[Stored items]
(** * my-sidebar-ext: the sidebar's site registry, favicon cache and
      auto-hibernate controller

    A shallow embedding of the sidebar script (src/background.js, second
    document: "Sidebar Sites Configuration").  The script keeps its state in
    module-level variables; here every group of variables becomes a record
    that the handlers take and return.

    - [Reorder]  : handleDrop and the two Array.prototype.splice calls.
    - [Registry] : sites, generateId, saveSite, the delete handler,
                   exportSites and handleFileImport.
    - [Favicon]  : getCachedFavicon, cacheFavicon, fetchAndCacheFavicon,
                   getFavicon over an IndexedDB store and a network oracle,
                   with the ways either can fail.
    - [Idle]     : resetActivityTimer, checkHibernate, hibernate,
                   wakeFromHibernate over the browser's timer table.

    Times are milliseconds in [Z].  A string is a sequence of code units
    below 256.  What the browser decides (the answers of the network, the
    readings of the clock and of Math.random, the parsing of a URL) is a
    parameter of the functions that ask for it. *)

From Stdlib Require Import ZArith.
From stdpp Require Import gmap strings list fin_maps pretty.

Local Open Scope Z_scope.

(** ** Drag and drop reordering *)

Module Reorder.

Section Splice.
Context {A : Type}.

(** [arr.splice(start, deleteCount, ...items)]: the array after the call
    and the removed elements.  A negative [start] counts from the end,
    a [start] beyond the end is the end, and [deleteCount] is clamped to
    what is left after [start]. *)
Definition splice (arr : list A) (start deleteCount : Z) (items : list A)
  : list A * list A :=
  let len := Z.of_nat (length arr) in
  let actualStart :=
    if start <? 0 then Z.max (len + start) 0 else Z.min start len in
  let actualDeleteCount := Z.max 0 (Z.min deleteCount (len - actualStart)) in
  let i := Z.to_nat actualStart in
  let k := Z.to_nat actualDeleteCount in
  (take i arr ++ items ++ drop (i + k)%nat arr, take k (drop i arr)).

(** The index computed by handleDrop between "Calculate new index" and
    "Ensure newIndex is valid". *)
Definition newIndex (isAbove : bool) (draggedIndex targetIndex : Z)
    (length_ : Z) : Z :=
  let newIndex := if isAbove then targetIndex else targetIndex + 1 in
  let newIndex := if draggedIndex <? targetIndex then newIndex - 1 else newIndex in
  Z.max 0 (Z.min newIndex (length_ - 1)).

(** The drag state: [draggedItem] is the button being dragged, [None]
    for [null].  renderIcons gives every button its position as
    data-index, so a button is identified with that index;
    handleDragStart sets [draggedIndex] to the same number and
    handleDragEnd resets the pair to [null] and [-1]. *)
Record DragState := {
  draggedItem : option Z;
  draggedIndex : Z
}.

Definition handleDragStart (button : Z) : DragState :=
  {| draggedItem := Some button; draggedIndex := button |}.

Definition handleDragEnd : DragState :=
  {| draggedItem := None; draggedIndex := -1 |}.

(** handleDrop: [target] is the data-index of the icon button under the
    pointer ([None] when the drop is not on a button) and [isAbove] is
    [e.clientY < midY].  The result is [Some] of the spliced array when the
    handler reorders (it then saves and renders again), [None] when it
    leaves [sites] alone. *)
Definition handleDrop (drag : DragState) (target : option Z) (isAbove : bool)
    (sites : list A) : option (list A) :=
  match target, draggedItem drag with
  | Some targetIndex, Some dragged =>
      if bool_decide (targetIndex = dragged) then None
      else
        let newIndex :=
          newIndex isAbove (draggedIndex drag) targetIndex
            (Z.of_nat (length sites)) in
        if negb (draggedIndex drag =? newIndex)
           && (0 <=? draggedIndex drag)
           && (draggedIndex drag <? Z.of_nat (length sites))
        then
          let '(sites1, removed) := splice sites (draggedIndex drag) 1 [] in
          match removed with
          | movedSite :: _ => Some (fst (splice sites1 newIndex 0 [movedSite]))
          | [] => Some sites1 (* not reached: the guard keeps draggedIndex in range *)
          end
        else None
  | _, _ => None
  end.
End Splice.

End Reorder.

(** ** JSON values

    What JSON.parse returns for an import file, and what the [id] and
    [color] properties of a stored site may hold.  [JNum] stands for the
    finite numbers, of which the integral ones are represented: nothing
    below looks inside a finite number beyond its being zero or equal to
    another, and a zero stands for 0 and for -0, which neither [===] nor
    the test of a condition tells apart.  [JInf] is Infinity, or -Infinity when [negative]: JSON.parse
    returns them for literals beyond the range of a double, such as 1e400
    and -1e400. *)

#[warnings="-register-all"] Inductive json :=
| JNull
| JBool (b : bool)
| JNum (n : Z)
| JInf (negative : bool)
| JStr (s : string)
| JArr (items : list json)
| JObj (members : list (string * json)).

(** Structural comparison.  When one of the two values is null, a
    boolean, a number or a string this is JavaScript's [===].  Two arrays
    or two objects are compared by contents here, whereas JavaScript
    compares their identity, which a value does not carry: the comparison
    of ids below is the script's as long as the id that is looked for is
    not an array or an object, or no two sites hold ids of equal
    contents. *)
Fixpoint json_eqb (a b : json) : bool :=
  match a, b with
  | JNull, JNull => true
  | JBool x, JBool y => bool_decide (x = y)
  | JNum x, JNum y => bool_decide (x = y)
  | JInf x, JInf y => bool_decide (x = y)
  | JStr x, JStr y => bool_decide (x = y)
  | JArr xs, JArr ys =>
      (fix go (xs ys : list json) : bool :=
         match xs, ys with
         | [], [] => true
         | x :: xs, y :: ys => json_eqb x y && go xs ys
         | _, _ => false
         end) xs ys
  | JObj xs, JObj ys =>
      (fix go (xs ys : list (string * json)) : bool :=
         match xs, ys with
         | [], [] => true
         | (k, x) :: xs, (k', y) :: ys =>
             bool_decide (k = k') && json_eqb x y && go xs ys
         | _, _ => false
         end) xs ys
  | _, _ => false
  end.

...

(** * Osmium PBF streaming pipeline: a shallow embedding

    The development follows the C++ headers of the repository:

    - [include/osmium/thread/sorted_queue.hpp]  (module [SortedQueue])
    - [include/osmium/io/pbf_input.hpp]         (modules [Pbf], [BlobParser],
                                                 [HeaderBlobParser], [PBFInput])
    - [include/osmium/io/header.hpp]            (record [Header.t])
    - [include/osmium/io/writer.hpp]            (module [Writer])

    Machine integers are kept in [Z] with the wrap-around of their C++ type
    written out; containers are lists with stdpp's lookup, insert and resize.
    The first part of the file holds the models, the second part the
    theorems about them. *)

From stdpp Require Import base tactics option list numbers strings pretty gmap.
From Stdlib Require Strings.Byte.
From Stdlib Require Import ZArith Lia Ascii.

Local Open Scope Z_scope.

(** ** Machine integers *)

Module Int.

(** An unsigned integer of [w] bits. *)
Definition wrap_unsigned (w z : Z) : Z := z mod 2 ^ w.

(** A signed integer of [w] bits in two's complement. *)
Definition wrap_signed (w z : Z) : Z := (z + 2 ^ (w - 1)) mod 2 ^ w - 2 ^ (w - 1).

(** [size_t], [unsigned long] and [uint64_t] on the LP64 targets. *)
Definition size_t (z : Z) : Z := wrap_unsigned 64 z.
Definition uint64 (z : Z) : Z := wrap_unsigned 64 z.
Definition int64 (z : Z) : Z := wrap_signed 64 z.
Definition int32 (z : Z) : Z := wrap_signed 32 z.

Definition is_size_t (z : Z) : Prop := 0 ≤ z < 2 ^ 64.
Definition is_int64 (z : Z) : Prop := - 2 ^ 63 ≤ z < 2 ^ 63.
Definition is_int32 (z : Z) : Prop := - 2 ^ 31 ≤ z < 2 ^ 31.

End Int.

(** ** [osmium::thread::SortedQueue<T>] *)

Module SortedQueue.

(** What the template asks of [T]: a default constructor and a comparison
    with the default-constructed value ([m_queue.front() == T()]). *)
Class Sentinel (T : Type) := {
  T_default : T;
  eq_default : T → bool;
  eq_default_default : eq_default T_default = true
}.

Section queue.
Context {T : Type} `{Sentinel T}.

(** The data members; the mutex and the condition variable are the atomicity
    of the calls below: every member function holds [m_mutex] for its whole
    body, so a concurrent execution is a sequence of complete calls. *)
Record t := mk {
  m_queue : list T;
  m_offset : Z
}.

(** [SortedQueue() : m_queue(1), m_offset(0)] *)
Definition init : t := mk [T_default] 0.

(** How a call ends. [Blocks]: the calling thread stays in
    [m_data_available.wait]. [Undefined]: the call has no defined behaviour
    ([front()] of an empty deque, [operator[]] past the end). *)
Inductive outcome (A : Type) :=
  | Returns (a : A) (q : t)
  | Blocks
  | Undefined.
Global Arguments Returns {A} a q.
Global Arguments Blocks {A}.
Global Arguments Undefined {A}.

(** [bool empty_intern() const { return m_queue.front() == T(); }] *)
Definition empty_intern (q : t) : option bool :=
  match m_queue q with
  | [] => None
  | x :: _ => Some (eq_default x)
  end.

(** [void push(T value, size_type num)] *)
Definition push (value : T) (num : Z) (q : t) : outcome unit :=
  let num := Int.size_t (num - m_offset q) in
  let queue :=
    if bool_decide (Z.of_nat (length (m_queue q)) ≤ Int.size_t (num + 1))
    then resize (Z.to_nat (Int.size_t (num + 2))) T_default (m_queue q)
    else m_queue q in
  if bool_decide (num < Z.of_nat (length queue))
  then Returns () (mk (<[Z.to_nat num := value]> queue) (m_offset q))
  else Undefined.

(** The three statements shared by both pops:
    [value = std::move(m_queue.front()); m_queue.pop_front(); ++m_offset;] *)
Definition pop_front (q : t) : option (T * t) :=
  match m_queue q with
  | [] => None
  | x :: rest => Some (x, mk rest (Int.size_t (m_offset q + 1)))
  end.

*Activity*
Return a copy of each line in the records above that has "them" in it.

*Written answer*
    returns them for literals beyond the range of a double, such as 1e400
    theorems about them. *)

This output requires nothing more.